- [THE TASK]:
Across the listing that follows, establish how many lines contain the string "then" and provide that number by itself.

- [EXERCISE MATERIALS]:
(** ** Paths *)

(** [while (in < MAX && path[in] == '/') ++in;] *)
Definition normalize_skip {S} (path : list Z) (i : Z) : M S Z :=
  mloop (fun i => mret_ (if (i <? X86_64_VFS_PATH_MAX_BYTES) && (char_at path (Z.to_nat i) =? chr_slash)
                         then inl (i [++] 1) else inr i)) i.

(** [while (in < MAX && path[in] != '\0' && path[in] != '/') { ++in; ++segment_len; }] *)
Definition normalize_scan {S} (path : list Z) (i : Z) : M S (Z * Z) :=
  mloop (fun '(i, len) =>
    mret_ (if (i <? X86_64_VFS_PATH_MAX_BYTES) && negb (char_at path (Z.to_nat i) =? 0) &&
              negb (char_at path (Z.to_nat i) =? chr_slash)
           then inl (i [++] 1, len [++] 1) else inr (i, len))) (i, 0).

(** [while (out > 1 && normalized[out - 1] != '/') --out;] *)
Definition normalize_pop {S} (normalized : list Z) (out : Z) : M S Z :=
  mloop (fun out =>
    if 1 <? out then
      c <- array_at normalized (out [--] 1) ;;
      mret_ (if negb (c =? chr_slash) then inl (out [--] 1) else inr out)
    else mret_ (inr out)) out.

(** [for (i = 0; i < segment_len; ++i) normalized[out++] = path[segment_start + i];] *)
Definition normalize_copy {S} (path : list Z) (segment_start segment_len : Z) (l : list Z * Z) : M S (list Z * Z) :=
  mfold (seqZ 0 segment_len) (fun '(normalized, out) i =>
    normalized' <- array_put normalized out (char_at path (Z.to_nat (segment_start [++] i))) ;;
    mret_ (normalized', out [++] 1)) l.
Lemma path_text_snoc stack seg :
  path_text (stack ++ [seg]) = (if bool_decide (length (path_text stack) = 1%nat) then path_text stack else path_text stack ++ [47]) ++ seg
  \/ exists w, w = [] /\ w ∈ stack.
Proof.
  destruct stack as [|w stack]; [left; cbn; by rewrite app_nil_r|]. destruct w as [|c w]; [right; exists []; split; [done|by left]|].
  left. change (path_text ((c :: w) :: stack)) with (mjoin ((fun seg => 47 :: seg) <$> ((c :: w) :: stack))).
  change (path_text (((c :: w) :: stack) ++ [seg])) with (mjoin ((fun seg => 47 :: seg) <$> (((c :: w) :: stack) ++ [seg]))).
  rewrite fmap_app, join_app, bool_decide_eq_false_2 by (cbn; lia).
  rewrite <- app_assoc. f_equal. cbn. by rewrite app_nil_r.
Qed.

Lemma strip_name_word r w :
  Forall (fun x => is_slash64 x = false) w -> strip_name (rev w ++ 47 :: r) = 47 :: r.
Proof.
  intros Hw. apply Forall_rev in Hw. induction Hw as [|x l Hx _ IH]; cbn [app].
  - by destruct r.
  - cbn [strip_name]. destruct (l ++ 47 :: r) eqn:E; [by destruct l|]. rewrite Hx. exact IH.
Qed.

Lemma text_up_one w :
  Forall (fun x => is_slash64 x = false) w -> w <> [] -> text_up (47 :: w) = [47].
Proof.
  intros Hw Hne. unfold text_up. destruct w as [|a w _] using rev_ind; [done|].
  apply Forall_app in Hw as [Hw _]. cbn [rev]. rewrite rev_app_distr. cbn [rev app].
  destruct (rev w ++ [47]) as [|d r] eqn:E; [by destruct (rev w)|]. rewrite <- E.
  rewrite (strip_name_word []) by done. done.
Qed.

Lemma shallow_text segs : forall stack,
  Forall (fun w => w <> [] /\ Forall (fun x => is_slash64 x = false) w) stack ->
  Forall (fun w => w <> [] /\ Forall (fun x => is_slash64 x = false) w) segs ->
  shallow (length stack) segs = true ->
  foldl text_push (path_text stack) segs = path_text (foldl dir_push stack segs).
Proof.
  induction segs as [|seg segs IH]; intros stack Hst Hsegs Hsh; [done|].
  apply Forall_cons in Hsegs as [[Hne Hns] Hsegs]. cbn [foldl shallow] in *. unfold text_push at 2, dir_push at 2.
  case_bool_decide as E1; [by apply IH|]. case_bool_decide as E2.
  - apply andb_true_iff in Hsh as [Hd Hsh]. apply Nat.leb_le in Hd.
    assert (Hgoal : text_up (path_text stack) = [47] /\ take (pred (length stack)) stack = []).
    { destruct stack as [|w [|w2 r]]; [done| |cbn in Hd; lia]. apply Forall_cons in Hst as [[Hw1 Hw2] _].
      split; [|done]. cbn [path_text fmap list_fmap mjoin list_join]. rewrite app_nil_r. by apply text_up_one. }
    destruct Hgoal as [-> ->]. by apply (IH []).
  - destruct (path_text_snoc stack seg) as [Es|(w & -> & Hw)].
    + rewrite <- Es. apply IH; [|done|].
      * apply Forall_app. split; [done|]. by repeat constructor.
      * rewrite length_app. cbn [length]. by rewrite Nat.add_1_r.
    + rewrite Forall_forall in Hst. by apply Hst in Hw as [? _].
Qed.

Lemma fields_words path : Forall (fun w => w <> [] /\ Forall (fun x => is_slash64 x = false) w) (segments path).
Proof.
  unfold fields. apply Forall_forall. intros w Hw. apply list_elem_of_filter in Hw as [Hne Hw]. split; [done|].
  revert w Hne Hw. generalize (cstr path) as l.
  enough (H : forall l acc w, Forall (fun x => is_slash64 x = false) acc -> w ∈ split_on is_slash64 acc l ->
      Forall (fun x => is_slash64 x = false) w) by (intros; eapply H; [|done]; constructor).
  induction l as [|c l IH]; intros acc w Ha Hw; cbn [split_on] in Hw.
  - by apply list_elem_of_singleton in Hw as ->.
  - destruct (is_slash64 c) eqn:E.
    + apply elem_of_cons in Hw as [->|Hw]; [done|]. by eapply IH; [|exact Hw].
    + eapply IH; [|exact Hw]. apply Forall_app. split; [done|]. by repeat constructor.
Qed.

- [EXERCISE OUTPUT]:
5